Methods Single‐centre RCT
Participants Setting: Herlev hospital, Herlev, Denmark
Inclusion criteria: 44 ASA I‐II patients, aged 30 to 65 years, scheduled for elective abdominal hysterectomy with or without salpingo oophorectomy
Exclusion criteria: patients with gastrointestinal disease of any kind, malignancy, or weight < 45 kg or > 90 kg; preoperative medication known to interfere with bowel function; contraindications against any of the anaesthetics used; insertion of a nasogastric tube; surgical complications; administration of laxatives or enemas before the fourth day postoperatively (the operation day being day 0)
Participant numbers: 44 randomly assigned; 36 analysed
Interventions Intervention: diazepam 0.15 mg/kg administered orally 1 h before anaesthesia was used as premedication.
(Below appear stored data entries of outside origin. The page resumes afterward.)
Lemma capture_liveness_inv (cs : capture_state) (f : frame D) :
  0 <= c_static_frames cs → 0 <= live_stable_frames cs →
  captured (capture_liveness cs f).1 = captured cs
  ∧ frame_count (capture_liveness cs f).1 = frame_count cs
  ∧ 0 <= c_static_frames (capture_liveness cs f).1
  ∧ 0 <= live_stable_frames (capture_liveness cs f).1
       <= live_stable_frames cs + 1.
Proof.
  intros Hs Hl. unfold capture_liveness.
  destruct (frame_represent f) as [nf|[|r rs]]; try (simpl; lia).
  destruct (rep_facial_area r) as [fa|]; [|simpl; lia].
  destruct (clamp_roi f fa) as [box|]; [|simpl; lia].
  pose proof (liveness_filter_counter (c_prev_face_roi_gray cs)
                (c_static_frames cs) (frame_gray_roi f) Hs) as (Hc & _ & _).
  destruct (liveness_filter _ _ _) as [[prev sf] live]. simpl in Hc.
  destruct live; simpl; lia.
Qed.

Lemma capture_step_inv
    (num_images user_id : Z) (cs : capture_state) (w : world) (f : frame D)
    (n : Z) :
  capture_inv num_images cs n →
  capture_inv num_images (capture_step num_images user_id cs w f).1.1 (n + 1).
Proof.
  unfold capture_inv. intros (Hl & Hf & Hc & H5 & Hmax & Hs).
  unfold capture_step.
  pose proof (capture_liveness_inv cs f Hs ltac:(lia))
    as (Hcap & Hfc & Hs1 & Hl1).
  destruct (capture_liveness cs f) as [cs1 has_live_face].
  cbn [fst snd] in *.
  destruct (has_live_face && (STABLE_LIVE_FRAMES <=? live_stable_frames cs1))
    eqn:Hgo;
    [|cbn [captured frame_count c_static_frames live_stable_frames fst snd];
      lia].
  apply andb_true_iff in Hgo as [_ Hstable]. apply Z.leb_le in Hstable.
  unfold STABLE_LIVE_FRAMES in Hstable.
  unfold CAPTURE_INTERVAL.
  destruct ((frame_count cs1 + 1) mod 5 =? 0) eqn:Hmod;
    [|clear Hmod;
      cbn [captured frame_count c_static_frames live_stable_frames
           fst snd andb]; lia].
  apply Z.eqb_eq in Hmod.
  destruct (captured cs1 <? num_images) eqn:Hroom;
    [|clear Hmod;
      cbn [captured frame_count c_static_frames live_stable_frames
           fst snd andb]; lia].
  apply Z.ltb_lt in Hroom. cbn [andb].
  pose proof (Z.div_mod (frame_count cs1 + 1) 5 ltac:(lia)) as Hdiv.
  rewrite Hmod in Hdiv. clear Hmod.
  set (q := (frame_count cs1 + 1) / 5) in Hdiv.
  destruct (num_images <=? _);
    cbn [captured frame_count c_static_frames live_stable_frames fst snd];
    lia.
Qed.
(** ** Machine integers

    Unsigned integers are natural numbers; the operations that can leave their width say what
    happens there.  [+=] wraps, the behaviour of the workspace's release profile. *)
Definition u64_max : N := 18446744073709551615.
Definition u32_max : N := 4294967295.
Definition u16_max : N := 65535.

Definition in_u64 (n : N) : Prop := (n <= u64_max)%N.

Definition checked_add (a b : N) : option N :=
  if (a + b <=? u64_max)%N then Some (a + b)%N else None.
Definition saturating_add (a b : N) : N := N.min (a + b) u64_max.
Definition wrapping_add (a b : N) : N := ((a + b) mod (u64_max + 1))%N.

(** ** Options and Booleans *)
Definition is_some {A} (o : option A) : bool :=
  match o with Some _ => true | None => false end.
Definition is_none {A} (o : option A) : bool := negb (is_some o).
Definition is_some_and {A} (f : A -> bool) (o : option A) : bool :=
  match o with Some a => f a | None => false end.
Definition is_none_or {A} (f : A -> bool) (o : option A) : bool :=
  match o with Some a => f a | None => true end.

Definition any {A} (f : A -> bool) (l : list A) : bool := existsb f l.
Definition all {A} (f : A -> bool) (l : list A) : bool := forallb f l.
Definition len {A} (l : list A) : N := N.of_nat (length l).
Definition is_empty {A} (l : list A) : bool :=
  match l with [] => true | _ => false end.

(** [matches!(x, A | B | ..)] on constructors without fields *)
Definition matches {A} `{EqDecision A} (x : A) (l : list A) : bool := bool_decide (x ∈ l).

Declare Scope rust_scope.
Delimit Scope rust_scope with rs.
Notation "a == b" := (bool_decide (a = b)) (at level 35, no associativity) : rust_scope.
Notation "a != b" := (negb (bool_decide (a = b))) (at level 35, no associativity) : rust_scope.
Notation "r <| f := v |>" := (put_field (proj := f) v r)
  (at level 1, f constr at level 0, left associativity, format "r  <| f  :=  v |>") : rust_scope.
Open Scope rust_scope.

(** ** Proof automation *)

(** Boolean tests of the source as propositions. *)
Create Rewrite HintDb bools.
#[export] Hint Rewrite orb_true_iff orb_false_iff andb_true_iff andb_false_iff
  negb_true_iff negb_false_iff : bools.
#[export] Hint Rewrite @bool_decide_eq_true @bool_decide_eq_false : bools.
#[export] Hint Rewrite N.eqb_eq N.eqb_neq N.ltb_lt N.ltb_ge N.leb_le N.leb_gt : bools.
#[export] Hint Rewrite Z.eqb_eq Z.eqb_neq Z.ltb_lt Z.ltb_ge Z.leb_le Z.leb_gt : bools.

Ltac reflect_bools := autorewrite with bools in *.

(** Opens a chain of binds and tests: one goal per path of the source. *)
Ltac open_method :=
  repeat (unfold mret, result_ret, method_ret, mbind, result_bind, method_bind, get, modify,
    lift, raise, raisef, err, errf, fail_if, ok_or in *; simpl in *).

Ltac split_paths :=
  repeat (open_method; first [ progress simplify_eq/= | case_match ]).

(** Symbolic execution of a method: [H : m s = (s', r)] becomes one goal per path, with the
    tests taken on it in the context. *)
Ltac run_method H :=
  repeat first
    [ progress (unfold mret, result_ret, method_ret, mbind, result_bind, method_bind, get, modify,
                  lift, raise, raisef, err, errf, fail_if, ok_or in H;
                cbn beta iota zeta in H; cbn [fst snd] in H)
    | match type of H with
      | context [match ?x with _ => _ end] =>
        lazymatch x with
        | context [match _ with _ => _ end] => fail
        | _ => let E := fresh "E" in destruct x eqn:E
        end
      end ].

(** The same by rewriting, for records so large that unfolding a whole method is expensive: the
    equations of the monad are applied one statement at a time. *)
Section method_equations.
Context {S A B C : Type}.
Implicit Types (s : S) (b : bool).
(** Admission on the node is sound end to end: when a binding is accepted against the agent's
    inventory and a Runtime unit is accepted against the binding, the unit's CPU and memory limits
    are within the capacity of slots of that inventory. *)
Theorem runtime_unit_within_inventory `{External} `{RuntimeContract} b inv spec :
  NodeResourceClaimBinding.validate_inventory b inv = Ok tt ->
  NodeResourceClaimBinding.validate_runtime_spec b spec = Ok tt ->
  (exists c n, c ∈ inv.(NodeResourceInventory.slots) /\ c.(NodeResourceSlot.kind) = ResourceKind.Cpu
     /\ c.(NodeResourceSlot.allocation) = ResourceAllocation.Scalar n ResourceUnit.MilliCpu
     /\ (spec_cpu_millis spec <= n)%N)
  /\ (exists c n, c ∈ inv.(NodeResourceInventory.slots) /\ c.(NodeResourceSlot.kind) = ResourceKind.Memory
     /\ c.(NodeResourceSlot.allocation) = ResourceAllocation.Scalar n ResourceUnit.Byte
     /\ (spec_memory_bytes spec <= n)%N).
Proof.
  intros Hi Hs. unfold NodeResourceClaimBinding.validate_runtime_spec, required_scalar in Hs.
  rewrite !then_Ok in Hs. destruct Hs as (_ & _ & _ & Hs).
  destruct (optional_scalar _ ResourceKind.Cpu _) as [[cpu|]|] eqn:Ec; try discriminate Hs.
  destruct (optional_scalar _ ResourceKind.Memory _) as [[mem|]|] eqn:Em; try discriminate Hs.
  simpl in Hs. destruct (optional_scalar _ ResourceKind.EphemeralStorage _) as [eph|]; [|discriminate Hs].
  simpl in Hs. rewrite then_Ok, fail_if_Ok in Hs. reflect_bools. destruct Hs as [[[-> ->] _] _].
  split.
  - apply optional_scalar_Some in Ec as (s & Hin & Hk & Ha).
    destruct (validate_inventory_Ok _ _ _ Hi Hin) as (c & Hc & Hck & _ & Hcont).
    rewrite Ha in Hcont. destruct (NodeResourceSlot.allocation c) as [n u|] eqn:Eca; [|done].
    simpl in Hcont. reflect_bools. destruct Hcont as [-> Hle]. exists c, n. by rewrite Hck.
  - apply optional_scalar_Some in Em as (s & Hin & Hk & Ha).
    destruct (validate_inventory_Ok _ _ _ Hi Hin) as (c & Hc & Hck & _ & Hcont).
    rewrite Ha in Hcont. destruct (NodeResourceSlot.allocation c) as [n u|] eqn:Eca; [|done].
    simpl in Hcont. reflect_bools. destruct Hcont as [-> Hle]. exists c, n. by rewrite Hck.
Qed.

Lemma runtime_unit_within_inventory_witness :
  exists c n, c ∈ Sample.inventory.(NodeResourceInventory.slots)
    /\ c.(NodeResourceSlot.allocation) = ResourceAllocation.Scalar n ResourceUnit.MilliCpu /\ (500 <= n)%N.
Proof.
  destruct (runtime_unit_within_inventory (H := Toy.toy_external) (H0 := Sample.contract) Sample.binding Sample.inventory
    ("unit", 1%N, 500%N, 4096%N, None)%string) as [(c & n & ? & _ & ? & ?) _];
    [vm_compute; reflexivity|vm_compute; reflexivity|].
  exists c, n. auto.
Defined.

(** An observation the agent has bound to a claim is accepted as evidence for that claim. *)
Theorem bound_observation_validates `{ExternalLaws} `{RuntimeContractLaws} b o o' :
  NodeResourceClaimBinding.bind_runtime_observation b o = (o', Ok tt) ->
  NodeResourceClaimBinding.validate_runtime_observation b o' = Ok tt.
Proof.
  intros Hb. unfold NodeResourceClaimBinding.bind_runtime_observation, insert_exact_claim, errf in Hb.
  run_method Hb; simplify_eq/=; repeat match goal with u : () |- _ => destruct u end.
  all: unfold NodeResourceClaimBinding.validate_runtime_observation.
  all: rewrite !then_Ok, put_claims_claims, !put_claims_unit, !put_claims_generation.
  all: reflect_bools; destruct_and?; split_and!; try done; cbn [ok_or mbind result_bind].
  all: rewrite lookup_insert_ne, lookup_insert_eq by done.
  all: rewrite !bool_decide_eq_true_2 by done; cbn [negb orb].
  all: match goal with E : NodeResourceClaimBinding.digest ?x = Ok _ |- _ => rewrite E end.
  all: cbn [mbind result_bind]; by rewrite lookup_insert_eq, bool_decide_eq_true_2.
Qed.

Lemma bound_observation_validates_witness :
  let o := Sample.Observation "unit" 1 (Some "box")%string None in
  let bind := @NodeResourceClaimBinding.bind_runtime_observation Toy.toy_external Sample.contract Sample.binding in
  @NodeResourceClaimBinding.validate_runtime_observation Toy.toy_external Sample.contract Sample.binding
    (run_state bind o) = Ok tt.
Proof.
  intros o bind.
  apply (bound_observation_validates (H0 := Toy.toy_external_laws) (H2 := Sample.contract_laws) Sample.binding o).
  vm_compute. reflexivity.
Defined.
Anaesthesia was induced with fentanyl 3 μg/kg and atracurium as precurarization followed by thiopentone 3 to 5 mg/kg. Intubation was facilitated by suxamethonium 1.5 mg/kg. Anaesthesia was maintained with fentanyl 2 μg/kg/h and isoflurane with nitrous oxide in 30% oxygen. Ventilation was adjusted to maintain end‐tidal carbon dioxide tension between 4 and 4.5 kPa. After the disappearance of the effect of suxamethonium, neuromuscular block was achieved with a bolus of atracurium, 0.3 mg/kg, and maintained with infusion of atracurium.
 Control: diazepam 0.15 mg/kg administered orally 1 h before anaesthesia was used as premedication. Anaesthesia was induced with fentanyl 3 μg/kg and atracurium as precurarization followed by thiopentone 3 to 5 mg/kg. Intubation was facilitated by suxamethonium 1.5 mg/kg. Anaesthesia was maintained with fentanyl 2 μg/kg/h and isoflurane in 30% oxygen. Ventilation was adjusted to maintain end‐tidal carbon dioxide tension between 4 and 4.5 kPa. After the disappearance of the effect of suxamethonium, neuromuscular block was achieved with a bolus of atracurium, 0.3 mg/kg, and maintained with infusion of atracurium.
Outcomes Secondary outcomes:
Severe nausea and vomiting: patient rated
Notes 8 patients were excluded during the study: 3 patients because of per‐ or postoperative surgical complications, 1 patient because of the surgeon's wish for insertion of a nasogastric tube due to distension of the intestines (the patient received nitrous oxide), 3 patients due to erroneous administration of laxative on the second postoperative day and 1 patient because of severe gastrointestinal discomfort on the third day postoperatively requiring an enema (the patient received nitrous oxide).
Risk of bias
Bias Authors' judgement Support for judgement
Random sequence generation (selection bias) Unclear risk Described as randomized but no further details.
Allocation concealment (selection bias) Unclear risk No details given.
Blinding of participants and personnel (performance bias) 
 All outcomes Low risk Quote: "The mixture of gas administered was blinded for everyone other than the anaesthetist."
Blinding of outcome assessment (detection bias) 
 Inhospital case fatality rate/length of stay Unclear risk
Blinding of outcome assessment (detection bias) 
 Complications Low risk Quote: "Nausea and vomiting were assessed by an investigator other than the anaesthetist or the surgeon."
Incomplete outcome data (attrition bias) 
 All outcomes Unclear risk Insufficient information.
Selective reporting (reporting bias) Low risk All outcomes described in methods section reported.
Other bias High risk Fewer than 50 participants per arm.